FWIW though I came across this thread while troubleshooting an R80.40 standalone gateway in Google Cloud (the clusters do not have this issue because their Main IP is the floating external IP address). Even after setting the other side to accept the CheckPoint's Main IP, I still could not get policy-based VPNs working when the CheckPoint side initiated traffic.
Running debug crypto ipsec on the other side (Cisco), it would show the CheckPoint sending the main IP in the Phase 2 Transform sets. The Cisco would then reject the SA request because it was expecting either public IPs or private IPs, not a mix of both.
In working with support it seems there is a fix for this in the latest R80.30 Jumbo Hotfix. Here's the steps:
- Verify the other side will accept the CheckPoint's Main IP as the IKEv2 remote ID. On a Cisco router for example, this is done with match identity remote address under crypto ikev2 profile
- Upgrade CheckPoint to latest R80.30 Jumbo Hotfix, which should be Take 273
- Under IPSec VPN -> Link Selection -> Always use this IP address -> Statically NATed IP, enter the public IP of the gateway (example: 192.0.2.21)
- Set Link Selection -> Source IP address settings to to either topology table (ip address of external interface) or IP address of chosen interface. I prefer the latter just in case the eth0 IP address changes.

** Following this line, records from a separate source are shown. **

Lemma run_spec l : ∀ s g vs g', sim s g → ref_run f_limit l g = Some (vs, g') → ∃ vs' s', run W We n junk fuel l s = Ok (vs', s') ∧ Forall2 res_match vs' vs ∧ sim s' g'.
Proof.
  induction l as [|o l IH]; intros s g vs g' Hs Hr; cbn [ref_run run] in *; [injection Hr as <- <-; by exists [], s|].
  destruct (ref_op f_limit o g) as [[v g1]|] eqn:Ho; [|done]. destruct (ref_run f_limit l g1) as [[vs1 g2]|] eqn:Hr1; [|done]. injection Hr as <- <-.
  destruct (stream_step_spec o s g v g1 Hs Ho) as (v' & s1 & -> & Hv & Hs1). cbn [mbind outcome_bind]. destruct (IH s1 g1 vs1 g2 Hs1 Hr1) as (vs' & s2 & -> & Hvs & Hs2).
  cbn [mbind outcome_bind]. do 2 eexists. split; [done|]. split; [by constructor|done].
Qed.

Lemma fopen_spec h d1 d2 : f_ok h → length d1 = Ring.cap n → length d2 = Ring.cap n →
  ∃ s, fopen_stream h d1 d2 = Ok s ∧ sim s {| rc := f_contents h; rp := f_offset h; rknown := true; rdir := Free |}.
Proof.
  intros Hok H1 H2. pose proof (cfg_n cfg). pose proof (f_ok_offset _ Hok) as [Ho Hl]. assert (base (stdio_stream_init h d1 d2) (f_contents h) (f_offset h) [] []) as Hb.
  { split; [done|done|done|apply Ring.init_rep; [lia|lia|done]|apply Ring.init_rep; [lia|lia|done]]. }
  unfold fopen_stream. destruct (do_lseek_spec _ _ _ _ _ 0 SEEK_CUR Hb) as (h' & -> & Hb'); [cbn; lia|]. cbn [mbind outcome_bind seek_base] in *. rewrite Z.add_0_r in *. rewrite Nat2Z.id in Hb'.
  eexists. split; [done|]. split; cbn; [done|done| |left; split; [by eapply (base_set _ _ _ _ _ _ Hb')|done]].
  unfold fpos. pose proof (cfg_pos cfg). rewrite wraps_small; [done|lia|]. change (2 ^ (32 - 1)) with (2 ^ 31). lia.
Qed.

Lemma fclose_spec s g : sim s g → ∃ s', fclose W We n fuel s = Ok (0, s', false) ∧ f_contents (hndl s') = rc g.
Proof.
  intros Hs. destruct (call_rwflush_spec s g Hs) as (s1 & E & [Hb _] & _). unfold fclose. destruct f_close_law as (cl & -> & Hcl). rewrite E. cbn [mbind outcome_bind Z.eqb negb].
  destruct Hb as [Hok Hc _ _ _]. destruct (Hcl _ Hok) as (h & -> & Hh). cbn [mbind outcome_bind Z.eqb negb]. eexists. split; [done|]. cbn. congruence.
Qed.
End sim.

(** *** Devices that fail *)

Section failure.
Context {F : Type} {ops : FileOps F} (W We n : Z) (Hn : 0 ≤ n < W) (fuel : nat) (wr : F → list Z → outcome (Z * F)) (out : F → list Z).
(** The device fails and takes nothing, or takes some of the bytes. *)
Definition may_fail : Prop := f_write = Some wr ∧ ∀ h bs, bs ≠ [] →
  ∃ res h', wr h bs = Ok (res, h') ∧ (res < 0 ∧ out h' = out h ∨ ∃ k, res = Z.of_nat k ∧ (0 < k ≤ length bs)%nat ∧ out h' = out h ++ take k bs).
Context (Hdev : may_fail).

Lemma flush_loop_keeps fl : ∀ ptr s, Ring.rep W n (fifo_write s) [] → Z.of_nat (length ptr) ≤ 2 ^ n → (length ptr ≤ fl)%nat →
  ∃ res s' lw, write_flush_loop W We n fl ptr s = Ok (res, s') ∧ Ring.rep W n (fifo_write s') lw ∧ out (hndl s') ++ lw = out (hndl s) ++ ptr ∧
    (lw = [] ∧ res = 0 ∧ rwflush s' = stdio_no_flush ∧ error s' = error s ∨ lw ≠ [] ∧ (∃ e, e < 0 ∧ res = error_t We e) ∧ rwflush s' = rwflush s ∧ error s' = true) ∧
    fifo_read s' = fifo_read s ∧ pos s' = pos s.
Proof.
  destruct Hdev as [Hw Hwr]. induction fl as [|fl IH]; intros ptr s Hr Hl Hf; destruct ptr as [|x ptr]; cbn [write_flush_loop length] in *; [|lia| |];
    try (exists 0, (set_rwflush stdio_no_flush s), []; split_and!; [done|done|done|by left|done|done]).
  set (l := x :: ptr) in *. destruct (Hwr (hndl s) l) as (res & h & E & Hres); [done|]. unfold do_write. rewrite Hw. cbn [of_option mbind outcome_bind]. rewrite E. cbn [mbind outcome_bind].
  change (S (length ptr)) with (length l) in *. unfold length_z. destruct Hres as [[Hneg Hout]|(k & -> & Hk & Hout)].
  - destruct (Z.leb_spec res (Z.of_nat (length l))); [|lia]. cbn [require mbind outcome_bind]. destruct (Z.ltb_spec res 0); [|lia].
    destruct (Ring.pushback_array_spec W n ltac:(lia) ltac:(lia) _ _ l Hr) as (r & Er & Hr'). cbn [fifo_write set_error set_hndl]. rewrite Er. cbn [mbind outcome_bind].
    pose proof (Ring.cap_size n ltac:(lia)). rewrite take_ge in Hr' by (cbn [length] in *; lia).
    exists (error_t We res), (set_fifo_write r (set_error true (set_hndl h s))), l. cbn [hndl set_fifo_write set_error set_hndl fifo_write app] in *.
    split_and!; [done|done|by rewrite Hout| |done|done]. right. split_and!; [done|by exists res|done|done].
  - destruct (Z.leb_spec (Z.of_nat k) (Z.of_nat (length l))); [|lia]. cbn [require mbind outcome_bind]. destruct (Z.ltb_spec (Z.of_nat k) 0); [lia|]. rewrite Nat2Z.id.
    destruct (IH (drop k l) (set_hndl h s)) as (res & s' & lw & -> & Hr' & Ho & Hc & H1 & H2); [done|rewrite length_drop; lia|rewrite length_drop; lia|].
    exists res, s', lw. cbn [hndl set_hndl] in Ho. rewrite Hout, <-app_assoc, take_drop in Ho. split_and!; [done|done|done|exact Hc|done|done].
Qed.
End failure.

- Under IPSec VPN -> VPN Advanced, Verify NAT Traversal is enabled, which is the default
- Verify the other side also has NAT-T support
An initial SA with the public IPs as /32s will then be created, even without traffic:
+-----------------------------------------+-----------------------+---------------------+
| Peer: 203.0.113.188 - cisco-router | MSA: ffffc9004aebb220 | i: 1 ref: 2 |
| Methods: ESP Tunnel PFS AES-128 SHA1 g..| | |
| My TS: 192.0.2.21 | | |
| Peer TS: 203.0.113.188 | | |
| MSPI: 800001 (i: 1, p: 0) | Out SPI: cf538552 | |
| Tunnel created: Apr 16 16:49:15 | | |
| Tunnel expiration: Apr 16 17:49:15 | | |
+-----------------------------------------+-----------------------+---------------------+
Then, when either sides sends interior traffic, additional SAs will be brought with the interior subnets:
+-----------------------------------------+-----------------------+---------------------+
| Peer: 203.0.113.188 - cisco-router | MSA: ffffc9004aebb6f8 | i: 0 ref: -- 60/60 |
| Methods: ESP Tunnel PFS AES-128 SHA1 g..| | i: 1 ref: 3 |
| My TS: 10.22.222.0/24 | | |
| Peer TS: 172.31.33.0/24 | | |
| MSPI: 800002 (i: 1, p: 0) | Out SPI: 0cf6c107 | |
| Tunnel created: Apr 16 16:51:53 | | |
| Tunnel expiration: Apr 16 17:51:53 | | |
+-----------------------------------------+-----------------------+---------------------+
I'll admit here I don't fully understand why this only works when NAT-T is enabled, and it smells more like a hack that a design fix. But thought I'd pass it on.